Zoom out: Jay's experience is an episode from a fantasy novel that Henry Lytten is reading out to his writing group. (‘Where are the dragons? A whole chapter, and not a single dragon?' Lytten scowled. ‘There are no dragons.' ‘No dragons?' said the other in mock astonishment. ‘What about wizards?' ‘No.' ‘Trolls?' ‘No. Nothing of the sort.' ‘Thank God for that. Go on.' [loc. 100]) It's Oxford, 1960, and Professor Lytten is still tangentially involved in espionage. So, perhaps, is his friend and erstwhile lover, the mysterious Angela Meersum, who has left some of her effects in his cellar, including something that resembles a battered garden pergola. Rosie, who feeds Lytten's bad-tempered cat, discovers that beyond Angela's 'pergola' there is a different world ...
Pan left to Angela, whose narrative is first-person and altogether delightful ("That was my opinion and I admit that others thought differently. But they were idiots." [loc. 382]) is actually a visitor from a technocratic dystopia, several hundred years in the future. But is it 'the' future, or simply 'a' future? And why does it bear such a resemblance to the SF novel being workshopped by Lytten's colleague Persimmon?

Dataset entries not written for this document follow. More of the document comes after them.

(* ===== verification/Agreement.v ===== *)
(** Decision and projection agree: what [decide] accepts on a reachable task,
    [apply] does not refuse, except where the two check different things; those
    places are named by [room_for]. *)
From S2P Require Import Prelude Canonical Task Agent Resource Artifact ProviderInput Browser Operation Snapshot Event NativeBrowser Command Sample Invariant WellFormed Sessions Outbox Kernel Decision Reachable Effects.

Section Agreement.
Context `{Sha256} `{UrlParser} `{BrowserWire} `{HostPayloads} `{SpecialistJson}.

Lemma canonicalize_title_idem t t' :
  canonicalize_title t = Ok t' -> canonicalize_title t' = Ok t'.
Proof.
  unfold canonicalize_title. intros Ht%ok_or_Ok%canonicalize_Some.
  destruct Ht as [-> Hne]. rewrite (proj2 (canonicalize_Some (trim t) (trim t))); [done|].
  by rewrite trim_idem.
Qed.

(** ** One event at a time *)

Lemma prog_settled s at_ms :
  tf_lifecycle (sn_task s) = TaskOpen -> succeeds (apply_into s EvTaskSettled at_ms).
Proof. intros. cbn [apply_into]. unfold refusing, apply_settled. build. Qed.

Lemma prog_deleted s at_ms :
  tf_lifecycle (sn_task s) = TaskArchivedL -> succeeds (apply_into s EvTaskDeleted at_ms).
Proof. intros. cbn [apply_into]. unfold refusing, apply_deleted. build. Qed.

Lemma prog_renamed s title title' at_ms :
  canonicalize_title title = Ok title' -> succeeds (apply_into s (EvTaskRenamed title') at_ms).
Proof.
  intros Ht%canonicalize_title_idem. cbn [apply_into]. unfold refusing, apply_task_renamed, or_invalid.
  build.
Qed.

Lemma releasable_Ok s id r g from :
  sn_resources s !! id = Some r -> rf_owner_kind r = OwnerTask ->
  rf_task_id r = Some (tf_id (sn_task s)) -> rf_lifecycle r = from ->
  rf_runtime_generation r = g -> releasable s id g from = Ok r.
Proof.
  unfold releasable. intros -> Ho Ht <- <-. cbn [ok_or rbind].
  by rewrite Ho, Ht, !eqb_refl, N.eqb_refl.
Qed.

Lemma prog_release s id r at_ms :
  sn_resources s !! id = Some r -> rf_owner_kind r = OwnerTask ->
  rf_task_id r = Some (tf_id (sn_task s)) -> rf_lifecycle r = ResActive ->
  succeeds (apply_into s (EvResourceReleaseBegun id (rf_runtime_generation r)) at_ms).
Proof.
  intros. cbn [apply_into]. unfold refusing, apply_release_begun.
  apply succeeds_map_err. eapply succeeds_bind; [by apply releasable_Ok|apply succeeds_Ok].
Qed.

Lemma prog_agent s a at_ms :
  ag_task_id a = tf_id (sn_task s) -> is_ok (agent_validate_for_registration a) = true ->
  sn_agents s !! ag_id a = None -> is_specialist (ag_role a) = false ->
  succeeds (apply_into s (EvAgentSessionRegistered a) at_ms).
Proof.
  intros Ht Hv Hn Hs. cbn [apply_into]. unfold refusing, apply_agent_registered, or_invalid.
  destruct (agent_validate_for_registration a) as [[]|] eqn:E; [|done].
  apply succeeds_map_err. build.
Qed.

Lemma prog_bound s id a rid r p binding at_ms :
  sn_agents s !! id = Some a -> ag_lifecycle a = AgentOpen ->
  sn_resources s !! rid = Some r -> from_facts a r = Ok binding ->
  ag_provider_session_id a = None ->
  succeeds (apply_into s (EvAgentProviderSessionBound id rid p (ag_runtime_generation a)) at_ms).
Proof.
  intros Ha Hl Hr Hf Hp. cbn [apply_into]. unfold refusing, apply_provider_bound, or_invalid.
  build. rewrite Hp. apply succeeds_Ok.
Qed.

Lemma prog_abandoned s id a p at_ms :
  sn_agents s !! id = Some a -> ag_lifecycle a = AgentOpen -> ag_provider_session_id a = Some p ->
  succeeds (apply_into s (EvAgentProviderSessionAbandoned id p (ag_runtime_generation a)) at_ms).
Proof.
  intros Ha Hl Hp. cbn [apply_into]. unfold refusing, apply_provider_abandoned.
  build. rewrite Hp, eqb_refl. apply succeeds_Ok.
Qed.

Lemma prog_primary s id a at_ms :
  sn_agents s !! id = Some a -> is_specialist (ag_role a) = false ->
  succeeds (apply_into s (EvPrimaryAgentSet id) at_ms).
Proof. intros. cbn [apply_into]. unfold refusing, apply_primary_set. build. Qed.

Lemma prog_rebound s id a k at_ms :
  is_unstarted_draft s = true -> sn_primary_agent_id s = Some id -> sn_agents s !! id = Some a ->
  is_specialist (ag_role a) = false -> ag_lifecycle a = AgentOpen ->
  ag_provider_session_id a = None ->
  succeeds (apply_into s (EvUnstartedPrimaryProviderRebound id k) at_ms).
Proof.
  intros. cbn [apply_into]. unfold refusing, apply_unstarted_rebound.
  assert (is_some (ag_provider_session_id a) = false) by (by destruct (ag_provider_session_id a)).
  build.
Qed.

Lemma prog_artifact s a at_ms :
  af_task_id a = tf_id (sn_task s) -> is_ok (artifact_validate a) = true ->
  sn_artifacts s !! af_id a = None -> succeeds (apply_into s (EvArtifactRegistered a) at_ms).
Proof.
  intros Ht Hv Hn. cbn [apply_into]. unfold refusing, apply_artifact_registered, or_invalid.
  destruct (artifact_validate a) as [[]|] eqn:E; [|done]. build.
Qed.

I found Arcadia an engaging and provocative read. It plays with various fantasy and science fiction tropes; offers a critique of Tolkien and Lewis, and sly nods to other authors, including Le Carré, who makes an anonymous appearance, and Shakespeare, whose As You Like It proves to be one of Lytten's major influences. There are a number of interesting female characters, none of them defined by their romantic or sexual behaviour; there are echoes and foreshadowings aplenty. And at heart, Arcadia is a novel about story-telling: about the role of the Storyteller, the power he or she wields, and the perils of inconsistency.
Apparently there is also an Apple App for this novel. It has more words in it than the book (hmph), and it allows the reader to follow each thread -- the bucolic, non-magical fantasy of Anterworld, the quiet life with occasional subterfuge of Oxford, and the dystopian world which Angela has fled. Frankly, I'd rather read the novel as Pears intended it, and let the author control the shape and pacing -- both of which I feel worked very well.